Mabet

83 6 0
                                    

Multimedia da kitabımızın kapağını bırakıyorum çünkü mabet bu, öndeki White ve elinde tuttuğu ışığı... Tabi ki parlak dolunay ve gökyüzü... (aylardır baktığınız kapak en büyük sırdı siz şimdi öğrendiniz.)

Nefes egzersizi yapın yoksa bu bölümde düşüp bayılabilirsiniz...

Ve sakin olun...

Keyifli okumalar...

Çevremdeki spiral dönerek yukarı çıkıp yeniden kolyenin içine girdiğinde sanki derin bir suyun dibinden çıkmışım gibi dudaklarımın arasından sesli bir nefes çektim. Kirpiklerimin örttüğü gözlerimi yavaşça araladığımda şaşkınlıktan nutkum tutuldu. Medusanın gözlerine bakmaşım gibi taş kestim.

İki tarafımdan uzanan bitkiler annemin uzun süreli yokluğundan solmuş ve kurumuştu. Toprak zemini ince bir sis tabakası örtüyordu. Sis kıvrak bir yılan gibi yerde ayaklarıma sürünüyordu. Önümde siyah taşlardan yapılma bir şato vardı. Dolunay hâlâ aynı parlaklığında şatonun arkasında duruyordu.

Burada hiç ses yoktu. Kimse yoktu. Canlı yoktu. Ne bir kuş sesi vardı, ne de böcek sesi... Mabedin sessizliği hem huzur ve dinginlik sağlıyordu hem de beni ürkütüyordu. İçime derin bir nefes çekip kendi kendime güldüm. Mabedi bulmuştum!

Önümü biraz olsun aydınlatabilmek için elimi havaya kaldırdım. Omuzlarıma dökülen saçlarım yavaşça siyaha dönerken ışığımı elimde bir lamba gibi tutuyordum.

Temkinli adımlarla şatoya ilerlemeye başladığımda dudaklarım heyecandan kururken ellerim titriyor, kalbim göğüs kafesimi parçalayıp dışarı çıkmak ister gibi atıyordu.

Siyah kapının önüne geldiğimde içime titrek bir nefesi zorlukla çekebildim. Işığımı söndürüp saçlarımın beyaza dönüşmesini sağladığımda ellerimi çift kanatlı kapıya koyup ittirdim. İki yana açılan devasa kapı önüme büyük bir salonu sundu.

Siyah ve beyaz kare taşlardan oluşan zeminin üstünde siyah bir dikili taştan başka bir şey yoktu. Bir balo salonuymuşçasına etraf boş fakat fazlasıyla büyüktü. Salonun sağ ve sol bitiminde yine siyah taşlardan oluşan süslü trabzanlara sahip merdivenler yukarı doğru kırılıyordu. Salonun ortasındaki dev avize, bu büyük salonu yeteri kadar aydınlatabilirdu.

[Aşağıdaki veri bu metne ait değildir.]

(** * wasm-game-of-life: the browser-side rendering script

    A shallow embedding of [src/www/index.js] (the script with the FPS
    counter) and of [src/unnamed/part_000] (the same script without it).

    - The external engine ([Universe] and the wasm linear memory) is an
      interface: the class [Engine].
    - The page's mutable state is threaded explicitly through every
      function; calls that leave the script (engine methods, canvas
      context operations, [requestAnimationFrame], [cancelAnimationFrame])
      are appended to a log in the order in which they are made.
    - Grid dimensions, loop counters, array indices and frame handles are
      [nat]; canvas coordinates, cell coordinates computed from a click and
      bit patterns are [Z]; the numbers of the click listener are the
      rationals that IEEE 754 doubles denote, every operation on them
      rounded to the nearest double by [round64]; the arithmetic of the FPS
      counter is kept behind the interface [JsNumber]. *)

From Stdlib Require Import ZArith QArith Qround Qpower List String Ascii Strings.Byte.
From Stdlib Require Import DecimalString Lia Bool Arith PeanoNat Morphisms Setoid.
Import ListNotations.

Local Open Scope string_scope.
Local Open Scope Z_scope.
Local Open Scope nat_scope.
Local Open Scope list_scope.
(** * IControls.h: the widget classes of IGraphics

    A model of [IPlug/IGraphics/IControls.h].  The header declares the
    widget classes and gives bodies to a handful of their methods; the
    rest (mouse handlers, most [Draw] methods) is defined in a translation
    unit that is not part of the fragment, and the base classes live in
    [IControl.h].

    Conventions.
    - [int] is [Z]; no method of the header does integer arithmetic that
      could wrap.
    - a [double] is an IEEE 754 binary64 number ([Double.t]), with its
      zeros, infinities and NaN; division rounds the exact quotient to
      the nearest double, ties to even.  Where only the quotient before
      rounding matters, it is a [Q], and a quotient by zero has no value
      ([None]).
    - a [const char*] is the [string] of bytes it points to; the C string
      it denotes ends at the first NUL (or at the end of the [string]).
    - a method is a function from the object's state to a result, the new
      state and the calls it made on collaborators. *)

From Stdlib Require Import ZArith QArith List String Ascii Bool Lia.
From Stdlib Require Import Qround Qabs Qpower Lqa SpecFloat.
Import ListNotations.
Local Open Scope Z_scope.
Lemma guard_entries_fuel (rec : loc -> gmap (loc + loc) bool -> nat ->
                                result (bool * gmap (loc + loc) bool))
    (mp : list (loc * loc)) (V : gmap (loc + loc) bool) (d : nat) :
  (forall c V', rec c V' (d + 1) <> OutOfFuel) ->
  guard_entries rec mp V d <> OutOfFuel.
Proof.
  intros Hrec. revert V. induction mp as [|[k v] mp IH]; intros V; simpl; [done|].
  pose proof (Hrec k V). destruct (rec k V (d + 1)) as [[[] V1]| |]; simpl; auto.
  pose proof (Hrec v V1). destruct (rec v V1 (d + 1)) as [[[] V2]| |]; simpl; auto.
Qed.

Lemma guard_fuel (fuel : nat) (h : Heap) (l : loc) (V : gmap (loc + loc) bool) (d : nat) :
  1 <= fuel -> MAX_STRUCT_DEPTH + 2 <= fuel + d ->
  circularRefAndDepthDetectionInternal fuel h l V d <> OutOfFuel.
Proof.
  revert l V d. induction fuel as [|fuel IH]; intros l V d H1 Hf; [lia|].
  simpl. case_decide as Hd; [done|].
  assert (forall c V', circularRefAndDepthDetectionInternal fuel h c V' (d + 1) <> OutOfFuel)
    as Hrec by (intros c V'; apply IH; lia).
  destruct (items h !! l) as [[bs|bo|z|a|a|a|]|]; simpl; try done.
  - unfold guard_sequence. destruct (arrays h !! a) as [cs|]; simpl; [|done].
    repeat case_decide; try done.
    pose proof (guard_each_fuel _ cs (<[inl a:=true]> V) d Hrec).
    by destruct (guard_each _ cs _ d) as [[[] V1]| |].
  - unfold guard_sequence. destruct (arrays h !! a) as [cs|]; simpl; [|done].
    repeat case_decide; try done.
    pose proof (guard_each_fuel _ cs (<[inl a:=true]> V) d Hrec).
    by destruct (guard_each _ cs _ d) as [[[] V1]| |].
  - destruct (maps h !! a) as [mp|]; simpl; [|done].
    case_decide; try done.
    pose proof (guard_entries_fuel _ mp (<[inr a:=true]> V) d Hrec).
    by destruct (guard_entries _ mp _ d) as [[[] V1]| |].
Qed.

İçeri bir kaç adım attığımda çift kanatlı kapı arkamdan kendiliğinden kapanarak irkilmemi sağladı. Kalbim heyecan, korku ve sevinçle karışık duygularla hızla atıyordu. Avizenin hemen altındaki siyah sütuna ilerledim. Sütunun üstünde hiç bir şey yoktu fakat ortasında bana fazlasıyla tanıdık gelen bir çukur vardı. Küçük çukurun tarif edebileceğim belirli bir şekli yoktu.

Tam o anda zihnimde ampul yanmış gibi elimde sıkı sıkıya tuttuğum kolyeyi havaya kaldırdım. Belirsiz şekli sütunun üstüne kazınmış şekille aynıydı. Kolyeyi parmaklarımın arasına alarak çukura yerleştirdiğimde kolye tenimden ayrılmasıyla parlamaya başlamıştı.

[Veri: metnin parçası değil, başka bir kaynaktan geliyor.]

(** X8.  Only the constructors and the destructors go to the allocator.  A
    process that initialises and finalises mutexes in place, locks, unlocks,
    signals, broadcasts and waits, in any order and on any handles, makes no
    allocator call; the live blocks, the condition-variable objects and the
    statics of [nni_cond_attr] are afterwards what they were. *)
Theorem operations_never_allocate (P : platform) (fuel : nat) (prog : list api) :
  forall (w : world) (evs : list event) (r : result unit),
    forallb (fun a => negb (constructs_or_destroys a)) prog = true ->
    process P fuel prog w = (evs, r) ->
    heap_calls evs = []
    /\ forall w', final r = Some w' ->
         allocated w' = allocated w /\ conds w' = conds w /\ same_statics w w'.
Proof.
  unfold same_statics.
  induction prog as [|a prog IH]; intros w evs r Hd; cbn [process].
  - intros [= <- <-]. split; [reflexivity|]. intros w' [= <-]. repeat split.
  - cbn in Hd. apply andb_prop in Hd as [Hd1 Hd]. apply negb_true_iff in Hd1.
    unfold bind. destruct (call P fuel a w) as [e1 r1] eqn:Hcall.
    destruct (call_no_heap _ _ _ _ _ _ Hd1 Hcall) as [Hh1 Hk].
    destruct r1 as [[] w1| | | |]; cbn [final] in Hk.
    2-5: intros [= <- <-]; split; [assumption | discriminate].
    destruct (Hk _ eq_refl) as (Ha & Hc & Hi & Hat & Hmx).
    destruct (process P fuel prog w1) as [e2 r2] eqn:Hp.
    destruct (IH _ _ _ Hd Hp) as [Hh2 Hk2].
    intros [= <- <-]. rewrite heap_calls_app, Hh1, Hh2. split; [reflexivity|].
    intros w' Hw'. destruct (Hk2 _ Hw') as (? & ? & ? & ? & ?).
    repeat split; congruence.
Qed.
(** X8. Off Linux, [download_pandoc] never moves the working directory
    of the process, however it ends: the platform check, the download
    and the target folder step do not [chdir], and neither do the macOS
    and the Windows unpacker. *)
Theorem download_keeps_cwd_off_linux (url tf ver : option string) (w : World) :
  Str.startswith "linux" (sys_platform env) = false →
  cwd (download_pandoc env url tf ver w).2 = cwd w.
Proof.
  intros Hl. revert w. change (keeps_cwd (download_pandoc env url tf ver)).
  unfold download_pandoc. intros w. unfold bind at 1.
  destruct (platform_key env _ w) as [[pf | e] w1] eqn:E;
    pose proof (platform_key_world _ _ _ _ _ E) as ->; [| reflexivity].
  assert (Hpf : pf = sys_platform env).
  { unfold platform_key, bind, ret, raise in E. rewrite Hl in E.
    destruct (_ !! sys_platform env); now simplify_eq. }
  assert (Hkey : pf = "win32" ∨ pf = "linux" ∨ pf = "darwin").
  { eapply urls_keys, platform_key_ok, E. }
  assert (Hnl : pf ≠ "linux").
  { intros ->. rewrite <- Hpf in Hl. discriminate. }
  apply cwd_bind.
  - destruct url; [apply cwd_ret |]. destruct (_ !! pf); [apply cwd_ret | apply cwd_raise].
  - intros u. apply cwd_bind; [apply cwd_fetch | intros name].
    apply cwd_bind; [apply cwd_make_target | intros t].
    unfold dispatch. destruct Hkey as [-> | [-> | ->]]; cbn.
    + apply cwd_handle_win32.
    + contradiction.
    + apply cwd_handle_darwin.
Qed.

End Cwd.
Lemma others_length_aux (i : Z) (n start : nat) :
  length (filter (fun z => negb (z =? i)) (map Z.of_nat (seq start n))) =
  if (Z.of_nat start <=? i) && (i <? Z.of_nat (start + n)) then (n - 1)%nat else n.
Proof.
  revert start. induction n as [ | n IH]; intros start.
  - simpl. now destruct ((Z.of_nat start <=? i) && (i <? Z.of_nat (start + 0))).
  - cbn [seq map filter]. specialize (IH (S start)).
    destruct (Z.eqb_spec (Z.of_nat start) i) as [E | E]; cbn [negb length].
    + rewrite IH.
      destruct (Z.leb_spec (Z.of_nat (S start)) i); [ lia | ].
      destruct (Z.leb_spec (Z.of_nat start) i); [ | lia ].
      destruct (Z.ltb_spec i (Z.of_nat (start + S n))); [ | lia ].
      simpl. lia.
    + rewrite IH.
      destruct (Z.leb_spec (Z.of_nat (S start)) i),
               (Z.ltb_spec i (Z.of_nat (S start + n))),
               (Z.leb_spec (Z.of_nat start) i),
               (Z.ltb_spec i (Z.of_nat (start + S n))); simpl; lia.
Qed.

Lemma others_length (i : Z) (m : list vec) :
  0 <= i < Z.of_nat (length m) ->
  length (others i m) = (length m - 1)%nat.
Proof.
  intros Hi. unfold others, range. rewrite others_length_aux.
  destruct (Z.leb_spec (Z.of_nat 0) i); [ | lia ].
  destruct (Z.ltb_spec i (Z.of_nat (0 + length m))); [ reflexivity | lia ].
Qed.

Lemma others_sorted (i : Z) (m : list vec) : StronglySorted Z.lt (others i m).
Proof. apply filter_sorted, range_sorted. Qed.

Lemma others_In (i : Z) (m : list vec) (n : Z) :
  In n (others i m) <-> 0 <= n < Z.of_nat (length m) /\ n <> i.
Proof.
  unfold others. rewrite filter_In, range_In.
  destruct (Z.eqb_spec n i); simpl; intuition congruence.
Qed.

Çukurun etrafındaki halkayı parmaklarımla çevirdiğimde nefesimi tutmuştum. İşte o anda sütunun arkasında, karşımda, gördüğüm en güzel kadın belirdi. Beyaza çalan saçları kalçalarının altına kadar iniyordu. Mavi gözleri benim gözlerimle aynıydı. Keskin çehresi ve minik dik bir burnu vardı.

Kadın bana çok benziyordu. Aramızda tek bir fark vardı ki ben bronz tenliydim. Kadın kağıt gibi beyazdı. Gözlerim dolduğunda arkaya doğru ürkek ve kırılgan bir adım attım. Sofia'nın söyledikleri zihnimde yankılandı. Annenin bronz tenli hali gibisin.